[[ PROVIDED ENTRIES open ]]
Lemma ringOf_add I h cur d pa n :
  ringOf h cur d -> h !! pa = Some n -> pa <> NULL -> cpuDomainNext n = NULL -> cdaOf n = d ->
  exists h', addProcessAnnex I (mkRing h cur []) pa =
      Some (mkRing h' (if cur =? NULL then pa else cur)
        (StatPARunnable :: if cur =? NULL then [AddCPUDomainAnnex] else [])) /\
    adds d pa I h h' /\ ringOf h' (if cur =? NULL then pa else cur) d.
Proof.
  intros (l & Hr & Hm) Hn Hp Hx Hd.
  assert (Hnin : pa ∉ l.*1) by (intros (m & Hm' & ? & _)%Hm; simplify_eq).
  destruct (add_ring I h cur l pa n [] Hr Hn Hp Hnin) as (h' & E & Hr' & Hfr). cbn [app] in E.
  assert (Ecur : default pa (fst <$> head l) = (if cur =? NULL then pa else cur) /\
    (match l with [] => [AddCPUDomainAnnex] | _ => [] end = if cur =? NULL then [AddCPUDomainAnnex] else [])).
  { destruct l as [|[a e] l]; [by rewrite (Hr : cur = NULL)|].
    destruct Hr as (-> & (_ & Ha & _) & _). by rewrite (proj2 (Z.eqb_neq _ _) Ha). }
  destruct Ecur as [E1 E2]. rewrite E1, E2 in E. rewrite E1 in Hr'. set (cur' := if cur =? NULL then _ else _) in *.
  set (l' := ring_add _ l) in *.
  assert (Hl' : forall x, x ∈ l'.*1 <-> x = pa \/ x ∈ l.*1).
  { intros x. unfold l'. destruct l as [|y l]; csimpl; rewrite !elem_of_cons; tauto. }
  assert (Hpay : forall x e', (x, e') ∈ l' -> exists m, h' !! x = Some m /\ annex m = e' /\ cpuDomainNext m <> NULL).
  { intros x e' Hin. destruct (ring_chain _ _ _ Hr') as (Hc' & _ & _); [by intros E0; rewrite E0 in Hin; apply not_elem_of_nil in Hin|].
    destruct (chain_elem _ _ _ _ _ _ Hc' Hin) as (_ & m & Hm' & Hpm). exists m. split; [done|]. split; [done|].
    destruct (ring_member _ _ _ x Hr') as (m2 & ? & ?); [apply list_elem_of_fmap; by exists (x, e')|]. congruence. }
  assert (Hold : forall x e', (x, e') ∈ l -> (x, e') ∈ l' /\ exists m, h !! x = Some m /\ annex m = e').
  { intros x e' Hin. split.
    - unfold l'. destruct l as [|y l]; [by apply not_elem_of_nil in Hin|]. simpl. rewrite !elem_of_cons in *. tauto.
    - destruct (ring_chain _ _ _ Hr) as (Hc & _ & _); [by intros ->; apply not_elem_of_nil in Hin|].
      destruct (chain_elem _ _ _ _ _ _ Hc Hin) as (_ & m & ? & ?). eauto. }
  assert (Hadd : adds d pa I h h').
  { intros x. destruct (decide (x = pa)) as [->|Hxp].
    - rewrite Hn. destruct (Hpay pa (ProcessAnnex.resetPulse I (annex n))) as (m & -> & Em & Hxm).
      { unfold l', ring_add. destruct l; rewrite !elem_of_cons; tauto. }
      split; [split; [by intros _|done]|congruence].
    - destruct (decide (x ∈ l.*1)) as [Hin|Hout].
      + apply list_elem_of_fmap in Hin as ([x' e'] & -> & Hin). cbn [fst] in *.
        destruct (Hold x' e' Hin) as (Hin' & m0 & Hm0 & Em0). destruct (Hpay x' e' Hin') as (m & -> & Em & Hxm).
        rewrite Hm0. destruct (ring_member _ _ _ x' Hr) as (m2 & Hm2 & Hx2); [apply list_elem_of_fmap; by exists (x', e')|].
        split; [split; [done|]; intros _; split; [congruence|]|].
        * assert (m2 = m0) as -> by congruence. tauto.
        * destruct (proj1 (Hm x')) as (m3 & Hm3 & _ & Hd3); [apply list_elem_of_fmap; by exists (x', e')|]. congruence.
      + rewrite Hfr; [|done|intros Hh; apply Hout; destruct l; [done|]; injection Hh as <-; by left].
        destruct (h !! x); [|done]. split; [|done]. split; [done|]. intros _. done. }
  exists h'. split; [done|]. split; [done|]. exists l'. split; [done|]. intros x. rewrite Hl'. split.
  - intros Hin. destruct (ring_member _ _ _ x Hr' ltac:(by apply Hl')) as (m & Hm' & Hx'). exists m. split; [done|]. split; [done|].
    destruct (relinked_inv _ _ _ _ _ _ Hadd Hm') as (m0 & Hm0 & (Ha1 & Ha2) & _).
    destruct (decide (x = pa)) as [->|Hxp].
    + destruct (Ha1 eq_refl) as (-> & _). assert (m0 = n) as -> by congruence. done.
    + destruct (Ha2 Hxp) as (-> & _). destruct Hin as [|Hin]; [done|]. apply Hm in Hin as (m2 & ? & _ & ?). congruence.
  - intros (m & Hm' & Hx' & Hd'). destruct (decide (x = pa)) as [->|Hxp]; [by left|]. right. apply Hm.
    destruct (relinked_inv _ _ _ _ _ _ Hadd Hm') as (m0 & Hm0 & (_ & Ha2) & _). destruct (Ha2 Hxp) as (Ea & Hnx).
    exists m0. split; [done|]. split; [tauto|]. by rewrite <- Ea.
Qed.

Lemma ringOf_remove h cur d pa :
  ringOf h cur d -> inRing h d pa ->
  exists h' cur', removeProcessAnnex (mkRing h cur []) pa =
      Some (mkRing h' cur' (DQRemoveProcessAnnex pa ::
        (if cur' =? NULL then [RemoveCPUDomainAnnex] else []) ++ [StatPANotRunnable])) /\
    removes d pa h h' /\ ringOf h' cur' d.
Proof.
  intros (l & Hr & Hm) Hpa. pose proof (proj2 (Hm pa) Hpa) as Hin.
  destruct (ring_split _ _ _ _ Hr Hin) as (l1 & e & l2 & -> & Hl1 & Hl2).
  destruct (removeProcessAnnex_ring h cur l1 pa e l2 [] Hr) as (h' & cur' & ev & E & Hr' & Hnull & Hev).
  destruct (remove_frame _ _ _ _ E (find_prev_ring _ _ _ _ _ _ Hr)) as [Hinfo Hfr]. cbn [store app] in *.
  assert (Hprev : last_addr (last_addr pa l2) l1 ∈ (l1 ++ (pa, e) :: l2).*1).
  { rewrite fmap_app, elem_of_app. csimpl. destruct l1 as [|[x f] l1 _] using rev_ind.
    - right. unfold last_addr at 1. simpl. destruct l2 as [|[x f] l2 _] using rev_ind; [by left|].
      rewrite last_addr_snoc, fmap_app. right. apply elem_of_app. right. by left.
    - left. rewrite last_addr_snoc, fmap_app. apply elem_of_app. right. by left. }
  destruct (ring_store d h h' cur cur' (l1 ++ (pa, e) :: l2) (l1 ++ l2) Hr Hm Hr' Hinfo) as (Hro & Hrel).
  { intros a Ha. apply Hfr; intros ->; done. }
  { intros a. rewrite !fmap_app, !elem_of_app. csimpl. rewrite elem_of_cons. tauto. }
  { intros a Ha Hb. rewrite !fmap_app, !elem_of_app in *. csimpl in Ha. rewrite elem_of_cons in Ha.
    assert (a = pa) as -> by tauto. done. }
  exists h', cur'. split; [|split; [|done]].
  - rewrite E, Hev. do 2 f_equal. f_equal. destruct (l1 ++ l2) as [|[b f] l] eqn:El.
    + by rewrite (Hr' : cur' = NULL).
    + destruct Hr' as (-> & (_ & Hb & _) & _). by rewrite (proj2 (Z.eqb_neq _ _) Hb).
  - intros x. specialize (Hrel x). destruct (h !! x) as [m|] eqn:Hmx, (h' !! x) as [m'|] eqn:Hmx'; try done.
    destruct Hrel as ((Ea & Hiff) & Heq). split; [|done]. split; [done|]. split.
    + intros ->. rewrite Hmx' in Hnull. by injection Hnull.
    + intros Hx. assert (Himp : x ∈ (l1 ++ (pa, e) :: l2).*1 -> x ∈ (l1 ++ l2).*1).
      { rewrite !fmap_app, !elem_of_app. csimpl. rewrite elem_of_cons. tauto. }
      destruct (decide (cpuDomainNext m = NULL)), (decide (cpuDomainNext m' = NULL)); tauto.
Qed.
[[ PROVIDED ENTRIES closed ]]
→ EXERCISE DESCRIPTION:
Nothing but the lines from the first line of the listing above through the line holding "destruct (add_ring I" should be reproduced, and each must match exactly.

→ ANSWER BOX:
Lemma ringOf_add I h cur d pa n :
  ringOf h cur d -> h !! pa = Some n -> pa <> NULL -> cpuDomainNext n = NULL -> cdaOf n = d ->
  exists h', addProcessAnnex I (mkRing h cur []) pa =
      Some (mkRing h' (if cur =? NULL then pa else cur)
        (StatPARunnable :: if cur =? NULL then [AddCPUDomainAnnex] else [])) /\
    adds d pa I h h' /\ ringOf h' (if cur =? NULL then pa else cur) d.
Proof.
  intros (l & Hr & Hm) Hn Hp Hx Hd.
  assert (Hnin : pa ∉ l.*1) by (intros (m & Hm' & ? & _)%Hm; simplify_eq).
  destruct (add_ring I h cur l pa n [] Hr Hn Hp Hnin) as (h' & E & Hr' & Hfr). cbn [app] in E.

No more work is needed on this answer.